As usual, he had begun his work this morning at five-thirty. But the moment he sat down in the white wicker chair and placed the clipboard on his knee was the moment that he knew the block had settled in for good. He merely sighed with resignation. To be honest with himself, there had been a lethargy about the project from its very beginning. Did the world really need another history of the First World War? Hadn't Fay and Albertini, Tuchman and Falls and Liddell Hart said what had to be said?
He put the plant down gently and in the doing knew that the book had died.
Now
Genevieve
was dying too.
While lost in thought he had not heard his wife open the door of the greenhouse that led to their home. She touched his arm as she always did and spoke to him in French.
"Robert, on tu demande au telephone."
He looked at her for a moment—the auburn hair now piled on top of her head, here and there a wayward strand tumbling down to her shoulders, then he nodded and went quietly out of the greenhouse and into the living room, across the pegged wood floor with its Persian carpet, and into the entrance hall where he picked up the telephone.
He felt a little depressed. The day was shot. What else could go wrong?

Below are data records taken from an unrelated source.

Definition single_group (alpha beta : ndarray T) (Sigma_x : option (ndarray T))
    (scalar_output : option bool) : result (ndarray T * ndarray T) :=
  let alpha := item (squeeze alpha) in
  let beta := squeeze beta in
  do ms <-
    (if nlt (nabs alpha) DELTA_MAX then
       (* No mean adjustment needed *)
       let mu_x := lit 0 in
       do ssbeta <-
         (if (ndim beta =? 1)%nat then
            do q <- sumsq_vec beta Sigma_x; Ok (nsqrt (lit 2 * q))
          else Ok (nsqrt (lit 2) * nabs (item beta)));
       Ok (mu_x, (LOGITP0 + nabs alpha) / (ERFINVGAMMA0 * ssbeta))
     else
       (* Mean adjustment needed *)
       let mu_x := shift alpha (sum (data beta)) in
       do ssbeta <-
         (if (ndim beta =? 1)%nat then
            do q <- sumsq_vec beta Sigma_x; Ok (nsqrt q)
          else Ok (nabs (item beta)));
       Ok (mu_x, SIGMA_F0 / ssbeta));
  match scalar_output with
  | None => Err UnboundLocalError
  | Some true => Ok (scalar (fst ms), scalar (snd ms))
  | Some false => Ok (vector [fst ms], vector [snd ms])
  end.

(** [l[j] = v]; the loops below only write inside the arrays they
    allocated. *)
Fixpoint upd (l : list T) (j : nat) (v : T) : list T :=
  match l, j with
  | [], _ => []
  | _ :: r, O => v :: r
  | x :: r, S j' => x :: upd r j' v
  end.

(** [a[j]] of a one-dimensional array. *)
Definition get (a : ndarray T) (j : nat) : result T :=
  match nth_error (data a) j with
  | Some x => Ok x
  | None => Err IndexError
  end.

Fixpoint for_each {St : Type} (js : list nat) (body : nat -> St -> result St)
    (st : St) : result St :=
  match js with
  | [] => Ok st
  | j :: r => do st' <- body j st; for_each r body st'
  end.

(** Common alpha, [beta] of shape (J, D). *)
Definition common_alpha (J : nat) (alpha : T) (beta : ndarray T)
    (Sigma_x : option (ndarray T)) : result (ndarray T * ndarray T) :=
  match nth_error (shape beta) 1 with
  | None => Err IndexError
  | Some D =>
      if nlt (nabs alpha) DELTA_MAX then
        let mu_x := vector (repeat (lit 0) J) in
        do sigma_x <-
          (if negb (D =? 1)%nat then
             do q <- sumsq_last beta Sigma_x;
             Ok (map_array (fun s => nsqrt (s * lit 2)) q)
           else Ok (map_array (fun b => nsqrt (lit 2) * nabs b) (col0 beta)));
        Ok (mu_x,
            map_array (fun s => (LOGITP0 + nabs alpha) / (s * ERFINVGAMMA0)) sigma_x)
      else
        let mu_x := map_array (fun m => shift alpha m) (sum_last beta) in
        do sigma_x <-
          (if negb (D =? 1)%nat then
             do q <- sumsq_last beta Sigma_x; Ok (map_array nsqrt q)
           else Ok (map_array nabs (col0 beta)));
        Ok (mu_x, map_array (fun s => SIGMA_F0 / s) sigma_x)
  end.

"Hello," he said in English. "This is Robert DeClercq."
4:55 p.m.
He was smiling as he stopped just inside the door to the pub, his eyes skipping from table to table, checking to see who was strung out and twitching and looking for some smack. He knew that for a moment all eyes in the Moonlight Arms were furtively sizing him up to see if he was holding. Especially the blond jerking and jumping in the corner. She was always here, waiting—-but then she was a big girl and a fix wouldn't hold her long.